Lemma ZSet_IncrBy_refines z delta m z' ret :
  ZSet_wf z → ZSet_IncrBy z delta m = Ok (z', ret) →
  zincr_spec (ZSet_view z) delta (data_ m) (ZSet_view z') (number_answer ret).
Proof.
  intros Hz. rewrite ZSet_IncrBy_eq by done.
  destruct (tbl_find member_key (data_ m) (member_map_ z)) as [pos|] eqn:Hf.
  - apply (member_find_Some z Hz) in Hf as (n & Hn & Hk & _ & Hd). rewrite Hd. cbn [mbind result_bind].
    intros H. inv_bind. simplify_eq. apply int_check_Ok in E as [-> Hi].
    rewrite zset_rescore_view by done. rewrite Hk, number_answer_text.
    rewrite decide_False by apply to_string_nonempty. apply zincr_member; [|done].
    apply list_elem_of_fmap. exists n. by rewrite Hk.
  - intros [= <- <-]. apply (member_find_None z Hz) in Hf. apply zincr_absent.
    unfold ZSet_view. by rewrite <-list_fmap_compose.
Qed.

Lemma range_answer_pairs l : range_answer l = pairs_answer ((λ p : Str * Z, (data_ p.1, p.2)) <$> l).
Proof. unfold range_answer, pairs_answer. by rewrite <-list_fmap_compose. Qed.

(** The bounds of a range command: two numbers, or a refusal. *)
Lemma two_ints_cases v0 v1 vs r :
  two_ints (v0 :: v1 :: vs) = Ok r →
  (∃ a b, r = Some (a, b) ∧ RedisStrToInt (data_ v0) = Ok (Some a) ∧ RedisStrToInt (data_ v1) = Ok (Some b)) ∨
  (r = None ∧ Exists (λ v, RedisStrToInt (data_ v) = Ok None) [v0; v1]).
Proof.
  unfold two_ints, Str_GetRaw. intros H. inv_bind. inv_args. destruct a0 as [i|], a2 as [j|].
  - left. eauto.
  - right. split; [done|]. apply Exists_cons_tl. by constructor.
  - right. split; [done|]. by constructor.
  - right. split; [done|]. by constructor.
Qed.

══════

PROBLEM DETAILS
Of all the entries above, repeat only the lines from the line that has "rewrite zset_rescore_view by" to the line that has "Lemma range_answer_pairs l", both lines included, exactly.

EXPECTED OUTPUT
    rewrite zset_rescore_view by done. rewrite Hk, number_answer_text.
    rewrite decide_False by apply to_string_nonempty. apply zincr_member; [|done].
    apply list_elem_of_fmap. exists n. by rewrite Hk.
  - intros [= <- <-]. apply (member_find_None z Hz) in Hf. apply zincr_absent.
    unfold ZSet_view. by rewrite <-list_fmap_compose.
Qed.

Lemma range_answer_pairs l : range_answer l = pairs_answer ((λ p : Str * Z, (data_ p.1, p.2)) <$> l).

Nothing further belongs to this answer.